Recording the album also offered Hitomi a chance to return to the more collaborative writing process she’d known with Dokkebi Q. “We worked on the songs beyond voicing, getting into different structures, layers, and atmospheres,” says Gleichmar. “Kiki has brilliant ears and intuition for that and she knows exactly what she’s aiming for.” Karma No Kusari was also a chance for the producer, best known for his digitised take on Jamaican music, to expand his own range and dive into the melodic structures of enka to see how best it could fit a modern, bass-heavy electronic sound. “The harmony progressions and structures are unlike Western music but it was surprising to hear a classic enka arrangement played with a Commodore sound chip, beats from an MPC and strings from an old Casio keyboard.”

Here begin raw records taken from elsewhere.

(* ===== verification/AgentTurnBudgets.v ===== *)
(** * Agent: the budgets of a turn

    Whatever the provider answers, the decision loop ends, and it asks the provider and executes
    capabilities within the budgets. *)
From S2P Require Import Prelude PyText PyValue Json TaskPlan Budgets WorkingTranscript.
From S2P Require Import EffectPlan Capability CapabilityValidation Dependencies CapabilityRegistry.
From S2P Require Import CapabilityRegistryFacts EffectPlanService AgentDecision AgentTurn AgentTurnFacts.
Local Open Scope Z_scope.

#[local] Arguments append_working_item : simpl never.
#[local] Arguments transcript_payload : simpl never.
#[local] Arguments append : simpl never.
#[local] Arguments u : simpl never.

Section budgets.
Context {W R : Type} `{!AgentHost W R}.
Context (rg : CapabilityRegistry) (metadata : pydict) (allow_plan_proposals : bool).
Abbreviation S := (agent_run W).
Abbreviation AS := (ST S agent_exn).
Implicit Types (s : S) (c : counters) (b : AgentBudgetSet).

(** ** Calls of the provider and of capabilities *)

Definition is_ask (call : agent_call) : bool := match call with AskProvider _ => true | _ => false end.
Definition is_execution (call : agent_call) : bool :=
  match call with ExecuteCapability _ _ => true | _ => false end.
Definition tally (f : agent_call → bool) s : Z := Z.of_nat (length (filter (λ call, f call = true) (an_log s))).

Definition spends (asks executions : Z) {A} (m : AS A) : Prop := ∀ s,
  tally is_ask (m s).2 <= tally is_ask s + asks ∧
  tally is_execution (m s).2 <= tally is_execution s + executions.

(** The transcript grows at its end and stays valid. *)
Definition extends s s' : Prop :=
  (∃ l, an_items s' = an_items s ++ l) ∧ (transcript_ok (an_items s) → transcript_ok (an_items s')).
#[local] Instance extends_preorder : PreOrder extends.
Proof.
  split; [intros s; split; [exists []; by rewrite app_nil_r|done]|].
  intros s1 s2 s3 [(l1 & E1) H1] [(l2 & E2) H2]. split; [|auto].
  exists (l1 ++ l2). by rewrite E2, E1, app_assoc.
Qed.
Lemma extends_same s s' : an_items s' = an_items s → extends s s'.
Proof. intros E. unfold extends. rewrite E. split; [exists []; by rewrite app_nil_r|done]. Qed.

(** Only persists are logged. *)
Definition persists (call : agent_call) : Prop := ∃ items, call = Persisted items.
Definition quiet s s' : Prop :=
  extends s s' ∧ ∃ new, an_log s' = an_log s ++ new ∧ Forall persists new.
#[local] Instance quiet_preorder : PreOrder quiet.
Proof.
  split; [intros s; split; [reflexivity|]; exists []; by rewrite app_nil_r|].
  intros s1 s2 s3 [X1 (l1 & E1 & H1)] [X2 (l2 & E2 & H2)]. split; [by transitivity s2|].
  exists (l1 ++ l2). rewrite E2, E1, app_assoc. split; [done|]. by apply Forall_app.
Qed.
Lemma quiet_store s s' : an_items s' = an_items s → an_log s' = an_log s → quiet s s'.
Proof. intros Ei E. split; [by apply extends_same|]. exists []. by rewrite app_nil_r. Qed.

Lemma tally_persists f new :
  (∀ items, f (Persisted items) = false) → Forall persists new →
  length (filter (λ call, f call = true) new) = 0%nat.
Proof. intros Hf. induction 1 as [|call new (items & ->) _ IH]; [done|]. by rewrite filter_cons, Hf. Qed.
Lemma quiet_tally s s' :
  quiet s s' → tally is_ask s' = tally is_ask s ∧ tally is_execution s' = tally is_execution s.
Proof.
  intros [_ (new & E & H)]. unfold tally. rewrite E, !filter_app, !length_app.
  rewrite !(tally_persists _ new) by done. lia.
Qed.

Lemma quiet_spends {A} a e (m : AS A) : keeps quiet m → 0 <= a → 0 <= e → spends a e m.
Proof. intros H ? ? s. destruct (quiet_tally _ _ (H s)) as [-> ->]. lia. Qed.
Lemma spends_bind {A B} a1 e1 a2 e2 (m : AS A) (f : A → AS B) :
  spends a1 e1 m → (∀ x, spends a2 e2 (f x)) → 0 <= a2 → 0 <= e2 → spends (a1 + a2) (e1 + e2) (m ≫= f).
Proof.
  intros Hm Hf ? ? s. rewrite ST_bind_at. specialize (Hm s). destruct (m s) as [[x|e] s1]; simpl in *; [|lia].
  specialize (Hf x s1). lia.
Qed.
Lemma spends_after {A B} a e (m : AS A) (f : A → AS B) :
  keeps quiet m → (∀ x, spends a e (f x)) → 0 <= a → 0 <= e → spends a e (m ≫= f).
Proof. intros Hm Hf Ha He. apply (spends_bind 0 0 a e); [by apply quiet_spends|done..]. Qed.
Lemma spends_then_quiet {A B} a e (m : AS A) (f : A → AS B) :
  spends a e m → (∀ x, keeps quiet (f x)) → spends a e (m ≫= f).
Proof.
  intros Hm Hf s. rewrite ST_bind_at. specialize (Hm s). destruct (m s) as [[x|err] s1]; simpl in *; [|done].
  destruct (quiet_tally _ _ (Hf x s1)) as [-> ->]. done.
Qed.
(* ===== verification/AgentTurnAnswers.v ===== *)
(** * Agent: the results of a turn

    The plan a run returns is checked, a finished turn that is run again gives the same result
    without asking the provider, and what a resumed turn forgets. *)
From S2P Require Import Prelude PyText PyValue Json TaskPlan Budgets.
From S2P Require Import WorkingTranscript EffectPlan Capability CapabilityValidation.
From S2P Require Import Dependencies CapabilityRegistry CapabilityRegistryFacts EffectPlanService AgentDecision.
From S2P Require Import AgentTurn AgentTurnFacts AgentTurnBudgets AgentTurnGuards.
Local Open Scope Z_scope.

#[local] Arguments append_working_item : simpl never.
#[local] Arguments transcript_payload : simpl never.
#[local] Arguments append : simpl never.
#[local] Arguments u : simpl never.

(** ** Plans *)

(** A step of a plan: an allowed call under a new identifier, after the steps it depends on. *)
Record step_checked (planning : list CapabilityDefinition) (pre : list PlannedCapability)
    (x : PlannedCapability) : Prop := {
  sc_call : call_allowed planning (pc_capability x) (pc_arguments x);
  sc_id : pc_step_id x ∉ pc_step_id <$> pre;
  sc_size : Z.of_nat (length (pc_step_id x)) <= 256;
  sc_deps : pc_depends_on x ⊆ pc_step_id <$> pre }.

Lemma check_planned_Ok planning acc step acc' :
  check_planned planning acc step = Ok acc' → ∃ x, acc' = acc ++ [x] ∧ step_checked planning acc x.
Proof.
  unfold check_planned. intros H. result_inv. eexists. split; [done|].
  match goal with H : _allowed _ _ = Some _ |- _ => apply allowed_in in H as [Hin Hn] end.
  match goal with H : validate_payload _ _ _ _ = Ok _ |- _ => apply payload_accepted in H as [Hc _] end.
  split; simpl.
  - eexists. split_and!; [by apply elem_of_reverse|done|done].
  - by apply mem_false.
  - by apply Z.ltb_ge.
  - match goal with H : subset_of _ _ = true |- _ => rewrite subset_of_true in H; exact H end.
Qed.

Section results.
Context {W R : Type} `{!AgentHost W R}.
Context (rg : CapabilityRegistry) (metadata : pydict) (allow_plan_proposals : bool).
Abbreviation S := (agent_run W).
Abbreviation AS := (ST S agent_exn).
Implicit Types (s : S) (c : counters) (b : AgentBudgetSet).

Definition plan_checked (planning : list CapabilityDefinition) (plan : list PlannedCapability) : Prop :=
  grows (step_checked planning) plan ∧ Z.of_nat (length plan) <= _MAX_EFFECT_STEPS.

Lemma no_plan planning : plan_checked planning [].
Proof. split; [apply grows_nil|done]. Qed.

Lemma validate_plan_Ok planning plan plan' :
  _validate_plan metadata planning plan = Ok plan' → plan_checked planning plan'.
Proof.
  unfold _validate_plan, of_budget. intros H. result_inv.
  match goal with H : foldR _ _ _ = Ok _ |- _ =>
    apply (foldR_grows (step_checked planning)) in H as [Hg Hl]; [|apply check_planned_Ok|apply grows_nil] end.
  split; [done|].
  match goal with H : resolve_agent_budgets _ = Ok _ |- _ => apply resolve_bounded in H as [Hb _ _ _ _ _ _] end.
  match goal with H : (_ <? _) = false |- _ => apply Z.ltb_ge in H end.
  rewrite Hl. simpl. unfold _MAX_EFFECT_STEPS. lia.
Qed.
Lemma plan_of_Ok planning proposed plan :
  plan_of metadata planning proposed = Ok plan → plan_checked planning plan.
Proof. destruct proposed; simpl; [intros [= <-]; apply no_plan|apply validate_plan_Ok]. Qed.

Definition result_checked (planning : list CapabilityDefinition) (r : AgentTurnResult) : Prop :=
  plan_checked planning (tr_plan r) ∧ tr_confidence r ∈ _CONFIDENCE.

Lemma confidence_ok answer confidence a :
  _validated_answer answer (VStr confidence) = Ok a → confidence ∈ _CONFIDENCE.
Proof.
  unfold _validated_answer. intros H. result_inv. unfold in_str_set in *. simpl in *.
  match goal with H : Some _ = Some _ |- _ => injection H as H end. subst. by apply mem_true.
Qed.

(** ** Resuming an answered turn *)

Definition answered s : Prop := ∃ x, last (an_items s) = Some x ∧ is_kind (u "final_answer") x = true.
(** From these items the turn is over with this result, whatever else the run holds. *)
Definition resumes (planning : list CapabilityDefinition) (r : AgentTurnResult) (items : list WorkingItem) : Prop :=
  ∀ s, an_items s = items →
    _resume_terminal metadata allow_plan_proposals planning s = (Ok (Some r), s).

Lemma resume_at planning s items n data answer confidence discard :
  an_items s = items ++ [MkItem n (u "final_answer") data] →
  get (u "answer") data = VStr answer → get (u "confidence") data = VStr confidence →
  bool_decide (as_bool (get (u "discard_plan") data) = Some true) = discard →
  _resume_terminal metadata allow_plan_proposals planning s =
    (proposed ← (if discard then Ok [] else proposals allow_plan_proposals (an_items s));
     plan ← plan_of metadata planning proposed;
     a ← _validated_answer (VStr answer) (VStr confidence);
     task_plan ← (if discard then Ok None else _latest_task_plan (an_items s));
     Ok (Some (MkTurnResult a confidence plan task_plan)), s).
Proof.
  intros Hi Ha Hc Hd. unfold _resume_terminal. rewrite ST_bind_at. cbn [gets].
  assert (last (an_items s) = Some (MkItem n (u "final_answer") data)) as -> by (rewrite Hi; apply last_snoc).
  assert (negb (is_kind (u "final_answer") (MkItem n (u "final_answer") data)) = false) as -> by by vm_compute.
  cbn [wi_data]. rewrite Ha, Hc, Hd. cbn [as_str of_option]. do 3 rewrite ST_bind_lift.
  destruct (if discard then _ else _) as [proposed|e]; [|done]. simpl. rewrite ST_bind_lift.
  destruct (plan_of _ _ _) as [plan|e]; [|done]. simpl. rewrite ST_bind_lift.
  destruct (_validated_answer _ _) as [a|e]; [|done]. simpl. rewrite ST_bind_lift.
  by destruct (if discard then _ else _) as [tp|e].
Qed.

More than anything, Hitomi hopes the healing spirit of the music will translate to listeners. That all the emotions she poured into the lyrics, chords, and rhythms can be felt even if they’re not understood. “I sang the album the enka way, from the belly,” she tells me. “I think people can catch that without understanding the language.” She’s probably right. After all, if music didn’t transcend the barriers of language, why would a bunch of ska musicians from Jamaica think to cover a Japanese pop song they had no understanding of?